Here's a problem I am stuck on. The problem goes as follows:
Suppose the distribution of scores of a test has mean 100 and standard deviation 16. Calculate an upper bound for the probability $P\{X>148\space or \space X<52\}$.
So here is my progress
By the addivity axiom, $P\{X>148\space or \space X<52\}=P\{X>148\}+P\{X<52\}$. Can I use Chebyshev's Inequality on both probabilities or do I use the one-sided Chebyshev Inequality?

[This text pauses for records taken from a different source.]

Lemma annotate_wp ms p r a c :
  compiler_ok c → annotation (VObject ms) = Some a →
  wpc (annotate ms p r a) (λ _ c', ∃ b, extends c c' [b] ∧ r = true ∧ p ≠ [] ∧ binding_for (VObject ms) p b) c.
Proof.
  intros [Hok Hpb] Ha. unfold annotate. destruct (negb r || bool_decide (p = [])) eqn:E1; [done|].
  apply orb_false_iff in E1 as [Hr%negb_false_iff Hp%bool_decide_eq_false].
  destruct a as [| | |suffix| |]; try done.
  destruct (bool_decide (suffix = []) || _) eqn:E2; [done|].
  apply orb_false_iff in E2 as [Hne%bool_decide_eq_false Ht%negb_false_iff].
  apply wp_bind, wp_get. destruct (_ || _) eqn:E3; [done|]. apply orb_false_iff in E3 as [E3 E4]. zbool.
  apply wp_bind, wp_ok_or. destruct (kind_of _) as [k|] eqn:Ek; [|done].
  destruct (existsb _ _) eqn:E5; [done|]. apply existsb_name in E5.
  apply wp_bind, wp_ok_or. destruct (try_sum _ _) as [bytes|] eqn:E6; [|done].
  apply wp_bind, wp_modify. destruct (_ <? bytes) eqn:E7; [done|]. zbool. apply wp_modify.
  rewrite try_sum_spec in E6.
  2:{ apply Forall_fmap, Forall_true. intros. apply zlen_nonneg. }
  2:{ destruct Hok as [_ _ _ Hs]. rewrite Hpb. unfold MAX_PARAMETER_HEADER_PATH_BYTES, usize_max in *. lia. }
  case_if_in E6; [|done]. injection E6 as <-.
  set (b := {| path := p; name := PREFIX ++ suffix; kind := k |}). exists b.
  assert (Hb : binding_ok b).
  { split; [done| |].
    - exists suffix. split_and!; [done..|]. apply Forall_forall. intros x Hx. rewrite forallb_forall in Ht.
      by apply Ht, list_elem_of_In.
    - cbn [name b]. rewrite zlen_app. lia. }
  split_and!; [|done..|].
  - split; [done|]. destruct Hok as [H1 H2 H3 H4]. split; cbn [bindings path_bytes].
    + split; [| |rewrite fmap_app; apply NoDup_app; split_and!|].
      * apply Forall_app. split; [done|by apply Forall_singleton].
      * rewrite zlen_app. change (zlen [b]) with 1. lia.
      * done.
      * intros x Hx ->%list_elem_of_singleton. done.
      * apply NoDup_singleton.
      * rewrite fmap_app, sum_app. change (sum (path_size <$> [b])) with (sum (zlen <$> p) + 0). lia.
    + rewrite fmap_app, sum_app. change (sum (path_size <$> [b])) with (sum (zlen <$> p) + 0). lia.
  - by exists ms, suffix, k.
Qed.

Lemma Forall2_elem_l {A B} (P : A → B → Prop) l k x :
  Forall2 P l k → x ∈ l → ∃ y, y ∈ k ∧ P x y.
Proof.
  intros Hf [i Hi]%list_elem_of_lookup. destruct (Forall2_lookup_l _ _ _ _ _ Hf Hi) as (y & Hy & HP).
  exists y. split; [by eapply list_elem_of_lookup_2|done].
Qed.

Or do I use the corollary from the one-sided chebyshev inequality (stated below)?
$P\{X\ge \mu+a\} \le \frac{\sigma^2}{\sigma^2+a^2}$ (1)
$P\{X\le \mu-a\} \le \frac{\sigma^2}{\sigma^2+a^2}$ (2)

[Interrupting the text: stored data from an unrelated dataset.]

(** Appending, with the length counted as [n]. *)
Lemma runs_push s n :
  n = zlen s →
  runs (let! x := get in
        let actual := saturating_add (zlen (output x)) n in
        if max_output_bytes limits <? actual then fail (ExpansionTooLarge actual (max_output_bytes limits))
        else modify (push_str s)) any (push_str s).
Proof.
  intros -> x [Hx Hc]. unfold bind, get. cbn zeta. destruct Hlimits as [Ho _ _].
  pose proof (zlen_nonneg s). pose proof (zlen_nonneg (output x)).
  assert (Hsat : saturating_add (zlen (output x)) (zlen s) <= max_output_bytes limits ↔
                 zlen (output x ++ s) <= max_output_bytes limits).
  { rewrite zlen_app. unfold saturating_add, usize_max, MAX_URI_TEMPLATE_EXPANSION_OUTPUT_BYTES in *. lia. }
  destruct (_ <? _) eqn:E; zbool.
  - unfold fail. intros [_ [Hf _]]. simpl in Hf. apply Hsat in Hf. lia.
  - unfold modify. split_and!; [done| |done]. split; [|done]. simpl. by apply Hsat.
Qed.

Lemma runs_append_output s : runs (append_output limits s) any (push_str s).
Proof. by apply runs_push. Qed.

Lemma runs_append_byte b : runs (append_byte limits b) any (push_str [b]).
Proof. by apply (runs_push [b]). Qed.

Lemma hex_lookup n : 0 <= n < 16 → HEX !! Z.to_nat n = Some (if n <? 10 then 48 + n else 55 + n).
Proof.
  intros Hn. assert (n ∈ seqZ 0 16) as Hin by (apply elem_of_seqZ; lia).
  repeat (apply elem_of_cons in Hin as [->|Hin]; [done|]). by apply elem_of_nil in Hin.
Qed.

Lemma runs_append_triplet b : is_byte b → runs (append_percent_triplet limits b) any (push_str (triplet b)).
Proof.
  intros Hb. unfold append_percent_triplet.
  assert (Hh : Z.shiftr b 4 = b / 16) by (rewrite Z.shiftr_div_pow2 by lia; done).
  assert (Hl : Z.land b 15 = b mod 16) by (change 15 with (Z.ones 4); rewrite Z.land_ones by lia; done).
  rewrite Hh, Hl. unfold is_byte in Hb. rewrite !hex_lookup by dlia. by apply (runs_push (triplet b)).
Qed.

Lemma runs_push2 m k s1 s2 :
  runs m any (push_str s1) → runs k any (push_str s2) → runs (m ;! k) any (push_str (s1 ++ s2)).
Proof.
  intros Hm Hk. eapply runs_iff; [apply (runs_bind _ _ _ _ _ _ Hm Hk); apply grows_push|by split|].
  intros x. apply push_app.
Qed.

Lemma runs_skip : runs (ret tt) any (push_str []).
Proof. eapply runs_iff; [by apply (runs_ret any)|done|]. intros x. by rewrite push_str_nil. Qed.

Being that the problem states $\mu$, $\sigma$ and $a$, I believe I should use the corollary to get an upper bound.
Since the interval is symmetric about the mean, use the Chebyshev Inequality in the version $$\Pr(|X-\mu|\ge k\sigma)\le \frac{1}{k^2}.$$ The only issue is that we should choose for $k$. Since $148$ and $52$ are both $3$ standard deviation units from the mean, we can take $k=3$, and conclude that $\frac{1}{9}$ is an upper bound for our probability.

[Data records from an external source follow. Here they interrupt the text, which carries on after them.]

Lemma match_absent e b :
  variables e ≠ [] → (length (variables e) = 1%nat ∨ named (properties (operator e)) = true) →
  boundary_ok (operator e) b → (match b with Some (BLiteral _) => False | _ => True end) →
  reverse_match_expression {| roperator := operator e; rvariables := compiled <$> variables e; next_boundary := b |} [] =
  Some ([], 0%nat).
Proof.
  intros Hne Hmany Hb Hl. unfold reverse_match_expression. cbn [rvariables roperator next_boundary].
  assert (Hun : ∀ b, match b with Some (BLiteral _) => False | _ => True end → reverse_match_unprefixed [] b = Some (None, 0%nat)).
  { intros [[l|m]|] Hm; [done| |done]. unfold reverse_match_unprefixed, reverse_capture_to_boundary.
    by destruct (find _ []) as [k|]; simpl; rewrite ?take_nil. }
  destruct (variables e) as [|v [|w vs]] eqn:Evs; [done|..].
  - cbn [fmap list_fmap]. assert (Hn : ∀ m req, m ≠ [] → reverse_match_named [] m (compiled v) req b = Some (None, 0%nat)).
    { intros m req Hm. unfold reverse_match_named. rewrite strip_prefix_nil; [done|]. by destruct m. }
    destruct (operator e); rewrite ?Hun, ?Hn by done; done.
  - destruct Hmany as [|Hnamed]; [done|]. change (reverse_match_named_expression
      {| roperator := operator e; rvariables := compiled <$> v :: w :: vs; next_boundary := b |} [] = Some ([], 0%nat)).
    unfold reverse_match_named_expression. cbn [rvariables roperator next_boundary].
    clear Evs Hne. induction (v :: w :: vs) as [|u us IH]; [done|]. cbn [fmap list_fmap match_named_loop].
    assert (get_from [] 0 = Some []) as -> by done. cbn [mbind option_bind].
    unfold match_named_variable. rewrite strip_prefix_nil by (by destruct (operator e)). exact IH.
Qed.

(** ** All parts *)

Definition captures (ps : list UriTemplatePart) : list (list Z * list Z) :=
  ps ≫= (λ pt, match pt with
               | Literal _ => []
               | Expression e => omap (λ v, match values !! name v with
                                            | Some _ => Some (capture_of scalar_of v)
                                            | None => None
                                            end) (variables e)
               end).

Lemma captures_given vs : Forall (λ v, is_Some (values !! name v)) vs →
  omap (λ v, match values !! name v with Some _ => Some (capture_of scalar_of v) | None => None end) vs =
  capture_of scalar_of <$> vs.
Proof. induction 1 as [|v vs [value Hv] _ IH]; [done|]. cbn [omap list_omap fmap list_fmap]. by rewrite Hv, IH. Qed.

Lemma captures_absent ps : Forall absent ps → captures ps = [].
Proof.
  induction 1 as [|[l|e] ps Ha _ IH]; [done|done|]. unfold captures in *. rewrite bind_cons, IH, app_nil_r.
  simpl in Ha. induction Ha as [|v vs Hv _ IHv]; [done|]. cbn [omap list_omap]. by rewrite Hv.
Qed.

But since here the random variable (test score) is probably integer valued, we really want the probability that $x\ge 149$ or $x\le 51$. That would give $k=\frac{49}{16}$, and lead to a somewhat improved upper bound of roughly $0.1067$.
Remark: Because $\frac{48}{16}$ is the "nice" number $3$, you are probably intended to treat the grade as if it had continuous distribution, and obtain the bound $\frac{1}{9}$.